▸ **Activity**
Among the entries below, how many lines have the string "that" in them? Only the number should be given.

Exercise inputs below:

(** The remainder keeps its own colons. *)
Lemma C9_format_account_witness :
  (exists before after,
     "0xabc:http://user:pw@10.0.0.1:8080" = (before ++ ":" ++ after)%string /\
     has_colon before = false /\
     format_account "0xabc:http://user:pw@10.0.0.1:8080" = [Some before; Some after])
  /\ format_account "0xdef" = [Some "0xdef"; None].
Proof.
  split.
  - exact (proj1 (C9_format_account "0xabc:http://user:pw@10.0.0.1:8080") eq_refl).
  - exact (proj2 (C9_format_account "0xdef") eq_refl).
Defined.

Example format_account_proxy_with_colons :
  format_account "0xabc:http://user:pw@10.0.0.1:8080" =
    [Some "0xabc"; Some "http://user:pw@10.0.0.1:8080"].
Proof. reflexivity. Qed.

(** ** Running coroutines *)

Lemma exec_bind {A B} (w : world) (c : coro A) (f : A -> coro B) (h : list event) :
  exec w (bind c f) h =
    match exec w c h with
    | (Ok a, h') => exec w (f a) h'
    | (Raise e, h') => (Raise e, h')
    end.
Proof.
  revert h. induction c as [a | e | rq k IH | secs k IH | lvl msg k IH | k IH | k IH];
    intros h; simpl; auto.
Qed.

Lemma exec_lift {A} (w : world) (r : result A) (h : list event) :
  exec w (lift r) h = (r, h).
Proof. destruct r; reflexivity. Qed.

Lemma exec_try_except {A} (w : world) (c : coro A) (handler : exn -> coro A)
    (h : list event) :
  exec w (try_except c handler) h =
    match exec w c h with
    | (Ok a, h') => (Ok a, h')
    | (Raise e, h') => exec w (handler e) h'
    end.
Proof.
  revert h. induction c as [a | e | rq k IH | secs k IH | lvl msg k IH | k IH | k IH];
    intros h; simpl; auto.
Qed.

(** A run only adds to the history. *)
Lemma exec_extends {A} (w : world) (c : coro A) (h : list event) :
  exists tr, snd (exec w c h) = h ++ tr.
Proof.
  revert h. induction c as [a | e | rq k IH | secs k IH | lvl msg k IH | k IH | k IH];
    intros h; simpl.
  1, 2: exists []; symmetry; apply app_nil_r.
  - destruct (IH (http w h rq) (h ++ [EvHttp rq (http w h rq)])) as [tr Htr].
    eexists. rewrite Htr, <- app_assoc. reflexivity.
  - destruct (IH (h ++ [EvSleep secs])) as [tr Htr].
    eexists. rewrite Htr, <- app_assoc. reflexivity.
  - destruct (IH (h ++ [EvLog lvl msg])) as [tr Htr].
    eexists. rewrite Htr, <- app_assoc. reflexivity.
  - destruct (IH (time_now w h) (h ++ [EvTime (time_now w h)])) as [tr Htr].
    eexists. rewrite Htr, <- app_assoc. reflexivity.
  - destruct (IH (uuid4_hex w h) (h ++ [EvUuid (uuid4_hex w h)])) as [tr Htr].
    eexists. rewrite Htr, <- app_assoc. reflexivity.
Qed.

(** ** The validation gate *)

Lemma gated_bind {A B} (rt : runtime) (c : coro A) (f : A -> coro B) :
  gated rt c -> (forall a, gated rt (f a)) -> gated rt (bind c f).
Proof.
  intros Hc Hf.
  induction c as [a | e | rq k IH | secs k IH | lvl msg k IH | k IH | k IH]; simpl in *; auto.
  destruct Hc as [Hthrow Hk]. split.
  - intros response e Hv. rewrite (Hthrow response e Hv). reflexivity.
  - intros r. apply IH, Hk.
Qed.

Lemma gated_lift {A} (rt : runtime) (r : result A) : gated rt (lift r).
Proof. destruct r; exact I. Qed.

(** A request whose response is handed to [validate_response]. *)
Lemma gated_validated (rt : runtime) (self : Debank) (m : http_method) (url : string)
    (params body : option JSON) :
  gated rt (do response <- client_request self m url params body;
            lift (validate_response rt response)).
Proof.
  simpl. split.
  - intros response e Hv. simpl. rewrite Hv. reflexivity.
  - intros [response | e]; simpl; [apply gated_lift | exact I].
Qed.

Lemma gated_login (rt : runtime) (self : Debank) (account : Account) :
  gated rt (login rt self account).
Proof.
  unfold login.
  apply gated_bind; [apply gated_validated | intros r1].
  apply gated_bind; [apply gated_lift | intros t].
  apply gated_bind; [apply gated_lift | intros sig].
  apply gated_bind; [apply gated_validated | intros r2].
  apply gated_bind; [apply gated_lift | intros sid].
  simpl. intros now u. exact I.
Qed.

Lemma gated_is_can_mint_bage (rt : runtime) (self : Debank) (id : JSON) :
  gated rt (is_can_mint_bage rt self id).
Proof.
  unfold is_can_mint_bage.
  apply gated_bind; [apply gated_validated | intros r; apply gated_lift].
Qed.

Lemma gated_mint_loop (rt : runtime) (debank : Debank) (account : Account) (items : dict) :
  gated rt (mint_loop rt debank account items).
Proof.
  induction items as [| [id name] rest IH]; [exact I |].
  cbn [mint_loop].
  apply gated_bind; [apply gated_is_can_mint_bage | intros flag].
  apply gated_bind.
  - destruct (py_truthy flag).
    + exact I.
    + exact I.
  - intros _. exact IH.
Qed.

(** C5 (as amended): every call made through a [Debank] object -- the five
    endpoint methods, and [login], [is_can_mint_bage] and the mint loop built
    on them -- hands its response to [validate_response] before the body is
    used. *)
Theorem C5_client_calls_gated (rt : runtime) (self : Debank) (account : Account)
    (id : JSON) (addr signature : string) (items : dict) :
  gated rt (refcode_track rt self)
  /\ gated rt (badge_user_can_mint rt self id)
  /\ gated rt (badge_mint rt self id)
  /\ gated rt (sign_v2 rt self addr)
  /\ gated rt (login_v2 rt self addr signature)
  /\ gated rt (login rt self account)
  /\ gated rt (is_can_mint_bage rt self id)
  /\ gated rt (mint_loop rt self account items).
Proof.
  split; [apply gated_validated |].
  split; [apply gated_validated |].
  split; [exact I |].
  split; [apply gated_validated |].
  split; [apply gated_validated |].
  split; [apply gated_login |].
  split; [apply gated_is_can_mint_bage | apply gated_mint_loop].
Qed.

(** C5 as stated fails for the badge-list call: [badge_list] reads the body
    of a response that [validate_response] refuses.  The service answers with
    status 500, and [badge_list] returns the (empty) catalog of that body. *)
Lemma C5_counterexample :
  validate_response Sample.rt
    (mk_response 500 "Internal Server Error"
       (Some (Sample.data "badge_list" (JArr [])))) =
    Raise (DebankError "Debank return Internal Server Error")
  /\ fst (exec Sample.w500 (badge_list Sample.rt) []) = Ok []
  /\ ~ gated Sample.rt (badge_list Sample.rt).
Proof.
  split; [reflexivity | split; [reflexivity |]].
  intros [H _].
  specialize (H (mk_response 500 "Internal Server Error"
                   (Some (Sample.data "badge_list" (JArr []))))
                (DebankError "Debank return Internal Server Error") eq_refl).
  discriminate H.
Qed.

(** ** [login] *)

(** An endpoint method: one request, and [validate_response] on what came. *)
Lemma exec_validated (rt : runtime) (w : world) (self : Debank) (m : http_method)
    (url : string) (params body : option JSON) (h : list event) :
  let rq := mk_request m url params body (headers self) (proxies self) in
  exec w (do response <- client_request self m url params body;
          lift (validate_response rt response)) h =
    (rbind (http w h rq) (validate_response rt), h ++ [EvHttp rq (http w h rq)]).
Proof.
  simpl. destruct (http w h _) as [response | e]; simpl; [apply exec_lift | reflexivity].
Qed.

(** What an endpoint method returns is the response it got, validated. *)
Lemma validated_ok (rt : runtime) (r : result Response) (response : Response) :
  rbind r (validate_response rt) = Ok response ->
  r = Ok response /\ validate_response rt response = Ok response.
Proof.
  destruct r as [response0 | e]; simpl; [| discriminate].
  intros H. pose proof (validate_response_same rt response0 H) as E. subst response0.
  split; [reflexivity | exact H].
Qed.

End of Exercise inputs.

▸ **Solution for this exercise**
2